* _TASK TO COMPLETE_: Your answer should be the exact lines of the data below from the one containing "set (σ1 := foldl" through the one containing "rewrite put_limit_lookup. fold"; please include nothing else.

* _EXERCISE DATA_:
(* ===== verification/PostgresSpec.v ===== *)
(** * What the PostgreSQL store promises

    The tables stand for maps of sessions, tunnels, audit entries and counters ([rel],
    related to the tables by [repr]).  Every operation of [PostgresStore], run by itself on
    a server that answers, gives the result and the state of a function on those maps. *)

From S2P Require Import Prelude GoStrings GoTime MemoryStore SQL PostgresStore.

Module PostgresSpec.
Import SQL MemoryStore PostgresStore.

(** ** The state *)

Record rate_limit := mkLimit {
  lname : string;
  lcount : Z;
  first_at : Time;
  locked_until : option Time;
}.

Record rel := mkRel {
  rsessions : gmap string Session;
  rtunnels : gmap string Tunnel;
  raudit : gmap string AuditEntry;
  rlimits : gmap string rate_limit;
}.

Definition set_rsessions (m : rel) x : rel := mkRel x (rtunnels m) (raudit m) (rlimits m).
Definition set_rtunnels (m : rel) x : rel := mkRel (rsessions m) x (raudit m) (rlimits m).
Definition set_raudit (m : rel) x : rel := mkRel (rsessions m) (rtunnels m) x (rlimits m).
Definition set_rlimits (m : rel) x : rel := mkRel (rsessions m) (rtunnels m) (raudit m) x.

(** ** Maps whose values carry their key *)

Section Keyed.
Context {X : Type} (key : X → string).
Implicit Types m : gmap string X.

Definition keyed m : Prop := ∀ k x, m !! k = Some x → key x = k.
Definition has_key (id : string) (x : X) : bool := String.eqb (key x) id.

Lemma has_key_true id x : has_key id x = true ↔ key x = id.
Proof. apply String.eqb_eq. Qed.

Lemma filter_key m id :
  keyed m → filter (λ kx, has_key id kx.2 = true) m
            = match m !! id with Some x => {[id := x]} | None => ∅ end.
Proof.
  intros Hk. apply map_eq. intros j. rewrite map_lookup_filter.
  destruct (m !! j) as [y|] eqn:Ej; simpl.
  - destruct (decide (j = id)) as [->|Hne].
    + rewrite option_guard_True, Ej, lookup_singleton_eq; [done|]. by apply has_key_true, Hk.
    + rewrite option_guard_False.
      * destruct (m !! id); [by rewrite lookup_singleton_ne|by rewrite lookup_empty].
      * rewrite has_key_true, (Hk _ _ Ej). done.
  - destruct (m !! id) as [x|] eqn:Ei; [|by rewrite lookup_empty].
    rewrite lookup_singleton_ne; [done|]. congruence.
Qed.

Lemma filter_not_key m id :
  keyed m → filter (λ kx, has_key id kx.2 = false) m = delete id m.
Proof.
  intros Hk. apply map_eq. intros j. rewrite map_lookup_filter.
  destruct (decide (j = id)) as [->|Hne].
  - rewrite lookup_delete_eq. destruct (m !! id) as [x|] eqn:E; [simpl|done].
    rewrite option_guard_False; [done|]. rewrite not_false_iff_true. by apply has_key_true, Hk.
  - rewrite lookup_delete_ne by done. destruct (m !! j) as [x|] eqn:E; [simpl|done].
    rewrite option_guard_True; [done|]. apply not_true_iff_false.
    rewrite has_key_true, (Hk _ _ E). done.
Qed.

...

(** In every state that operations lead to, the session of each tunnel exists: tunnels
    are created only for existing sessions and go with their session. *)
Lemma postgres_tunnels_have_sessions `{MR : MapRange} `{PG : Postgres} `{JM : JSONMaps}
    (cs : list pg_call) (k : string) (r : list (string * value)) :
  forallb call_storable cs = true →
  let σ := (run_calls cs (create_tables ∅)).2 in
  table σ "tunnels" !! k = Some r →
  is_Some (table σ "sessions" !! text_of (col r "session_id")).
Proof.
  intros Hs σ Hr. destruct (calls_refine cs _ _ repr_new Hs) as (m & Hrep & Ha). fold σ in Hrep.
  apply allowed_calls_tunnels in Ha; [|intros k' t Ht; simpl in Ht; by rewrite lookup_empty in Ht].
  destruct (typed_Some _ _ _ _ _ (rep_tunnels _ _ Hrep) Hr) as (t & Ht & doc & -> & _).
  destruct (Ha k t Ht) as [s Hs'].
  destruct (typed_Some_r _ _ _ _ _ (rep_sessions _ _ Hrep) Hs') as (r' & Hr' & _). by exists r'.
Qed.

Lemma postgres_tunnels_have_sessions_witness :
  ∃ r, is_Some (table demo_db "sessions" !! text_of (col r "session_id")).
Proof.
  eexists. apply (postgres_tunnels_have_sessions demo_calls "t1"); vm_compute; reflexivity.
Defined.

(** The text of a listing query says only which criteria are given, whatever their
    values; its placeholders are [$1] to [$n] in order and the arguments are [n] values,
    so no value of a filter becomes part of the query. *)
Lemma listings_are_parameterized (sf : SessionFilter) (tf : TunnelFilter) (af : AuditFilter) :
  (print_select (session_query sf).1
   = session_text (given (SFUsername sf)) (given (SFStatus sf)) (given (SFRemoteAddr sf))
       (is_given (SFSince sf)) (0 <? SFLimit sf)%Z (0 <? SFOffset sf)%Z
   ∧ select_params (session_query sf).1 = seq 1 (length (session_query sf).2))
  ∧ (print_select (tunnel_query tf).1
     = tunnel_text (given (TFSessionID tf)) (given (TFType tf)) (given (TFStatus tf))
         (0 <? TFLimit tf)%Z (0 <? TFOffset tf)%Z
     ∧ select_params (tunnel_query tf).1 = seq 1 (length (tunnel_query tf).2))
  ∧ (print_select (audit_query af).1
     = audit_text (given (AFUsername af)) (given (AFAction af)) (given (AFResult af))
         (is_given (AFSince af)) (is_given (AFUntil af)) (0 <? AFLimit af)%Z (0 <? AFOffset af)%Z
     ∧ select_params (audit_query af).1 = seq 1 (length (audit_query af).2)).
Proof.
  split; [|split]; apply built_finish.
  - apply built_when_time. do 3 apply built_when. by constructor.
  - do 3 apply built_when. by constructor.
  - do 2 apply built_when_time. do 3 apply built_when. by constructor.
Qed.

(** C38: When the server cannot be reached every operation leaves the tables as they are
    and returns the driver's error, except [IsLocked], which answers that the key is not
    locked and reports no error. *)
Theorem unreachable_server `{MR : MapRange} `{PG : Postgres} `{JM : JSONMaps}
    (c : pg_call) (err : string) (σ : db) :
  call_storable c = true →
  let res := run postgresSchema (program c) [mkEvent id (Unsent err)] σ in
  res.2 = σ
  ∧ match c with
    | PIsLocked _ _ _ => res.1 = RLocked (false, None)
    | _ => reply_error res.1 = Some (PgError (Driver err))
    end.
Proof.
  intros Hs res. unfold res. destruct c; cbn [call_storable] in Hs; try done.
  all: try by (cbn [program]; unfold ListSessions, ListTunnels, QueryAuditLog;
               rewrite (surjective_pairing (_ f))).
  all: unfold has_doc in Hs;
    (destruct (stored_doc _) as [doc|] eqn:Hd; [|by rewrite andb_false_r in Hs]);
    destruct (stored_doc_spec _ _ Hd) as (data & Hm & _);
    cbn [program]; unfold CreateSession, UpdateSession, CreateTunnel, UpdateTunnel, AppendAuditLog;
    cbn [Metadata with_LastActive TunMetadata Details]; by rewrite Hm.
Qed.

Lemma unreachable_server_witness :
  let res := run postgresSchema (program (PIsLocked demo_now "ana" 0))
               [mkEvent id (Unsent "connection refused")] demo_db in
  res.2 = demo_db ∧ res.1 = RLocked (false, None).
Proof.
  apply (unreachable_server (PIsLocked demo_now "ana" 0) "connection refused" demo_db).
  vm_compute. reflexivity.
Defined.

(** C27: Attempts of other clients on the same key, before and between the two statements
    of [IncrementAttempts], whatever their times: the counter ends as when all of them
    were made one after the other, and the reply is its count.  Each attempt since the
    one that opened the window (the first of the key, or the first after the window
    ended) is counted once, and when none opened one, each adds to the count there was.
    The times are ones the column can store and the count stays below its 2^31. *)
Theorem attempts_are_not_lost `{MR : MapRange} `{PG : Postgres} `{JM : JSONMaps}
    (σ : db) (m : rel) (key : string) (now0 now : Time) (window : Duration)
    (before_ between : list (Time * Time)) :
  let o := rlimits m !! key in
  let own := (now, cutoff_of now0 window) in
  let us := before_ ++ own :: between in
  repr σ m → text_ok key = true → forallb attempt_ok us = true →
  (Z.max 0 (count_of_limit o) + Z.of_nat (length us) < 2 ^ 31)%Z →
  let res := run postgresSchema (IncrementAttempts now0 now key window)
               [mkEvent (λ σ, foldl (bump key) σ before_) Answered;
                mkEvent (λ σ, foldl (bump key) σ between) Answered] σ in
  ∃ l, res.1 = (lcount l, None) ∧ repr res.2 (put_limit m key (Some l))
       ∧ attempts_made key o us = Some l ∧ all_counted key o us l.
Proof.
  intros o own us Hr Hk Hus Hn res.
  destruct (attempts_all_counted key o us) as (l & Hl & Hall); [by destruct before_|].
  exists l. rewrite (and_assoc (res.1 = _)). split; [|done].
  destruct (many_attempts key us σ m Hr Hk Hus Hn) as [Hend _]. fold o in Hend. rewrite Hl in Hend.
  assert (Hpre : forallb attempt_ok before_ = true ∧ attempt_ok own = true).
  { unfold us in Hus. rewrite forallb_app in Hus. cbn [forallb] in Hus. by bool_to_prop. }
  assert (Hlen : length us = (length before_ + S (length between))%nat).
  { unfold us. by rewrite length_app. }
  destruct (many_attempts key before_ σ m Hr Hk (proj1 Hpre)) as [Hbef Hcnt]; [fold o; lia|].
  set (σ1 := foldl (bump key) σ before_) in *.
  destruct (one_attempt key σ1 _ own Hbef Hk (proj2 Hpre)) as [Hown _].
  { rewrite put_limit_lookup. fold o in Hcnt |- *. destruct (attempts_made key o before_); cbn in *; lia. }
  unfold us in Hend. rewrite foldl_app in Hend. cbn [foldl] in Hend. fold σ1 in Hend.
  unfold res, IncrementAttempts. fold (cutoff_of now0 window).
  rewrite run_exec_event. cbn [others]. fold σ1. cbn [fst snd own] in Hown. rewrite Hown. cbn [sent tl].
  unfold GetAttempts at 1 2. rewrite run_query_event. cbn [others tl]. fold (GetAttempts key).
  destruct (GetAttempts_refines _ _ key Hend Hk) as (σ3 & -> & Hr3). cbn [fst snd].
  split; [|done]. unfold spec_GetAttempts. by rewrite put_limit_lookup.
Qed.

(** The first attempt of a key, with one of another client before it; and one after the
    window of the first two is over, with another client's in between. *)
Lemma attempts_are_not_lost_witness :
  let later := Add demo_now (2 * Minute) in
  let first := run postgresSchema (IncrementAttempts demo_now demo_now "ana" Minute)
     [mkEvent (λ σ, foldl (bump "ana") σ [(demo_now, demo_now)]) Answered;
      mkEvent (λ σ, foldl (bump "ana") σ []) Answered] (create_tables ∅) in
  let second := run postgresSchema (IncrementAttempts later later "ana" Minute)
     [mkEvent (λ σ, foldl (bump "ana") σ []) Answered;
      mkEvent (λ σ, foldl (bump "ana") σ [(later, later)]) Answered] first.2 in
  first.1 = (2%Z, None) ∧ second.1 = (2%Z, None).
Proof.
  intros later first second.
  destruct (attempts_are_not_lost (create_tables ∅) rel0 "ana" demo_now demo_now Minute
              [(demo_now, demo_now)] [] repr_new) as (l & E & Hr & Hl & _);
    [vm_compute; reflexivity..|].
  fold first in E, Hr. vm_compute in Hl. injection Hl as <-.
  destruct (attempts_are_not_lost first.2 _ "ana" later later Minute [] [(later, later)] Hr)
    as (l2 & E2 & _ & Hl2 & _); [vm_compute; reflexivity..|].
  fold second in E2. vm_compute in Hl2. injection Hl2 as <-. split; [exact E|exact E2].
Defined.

* _RESPONSE BELOW_:
  set (σ1 := foldl (bump key) σ before_) in *.
  destruct (one_attempt key σ1 _ own Hbef Hk (proj2 Hpre)) as [Hown _].
  { rewrite put_limit_lookup. fold o in Hcnt |- *. destruct (attempts_made key o before_); cbn in *; lia. }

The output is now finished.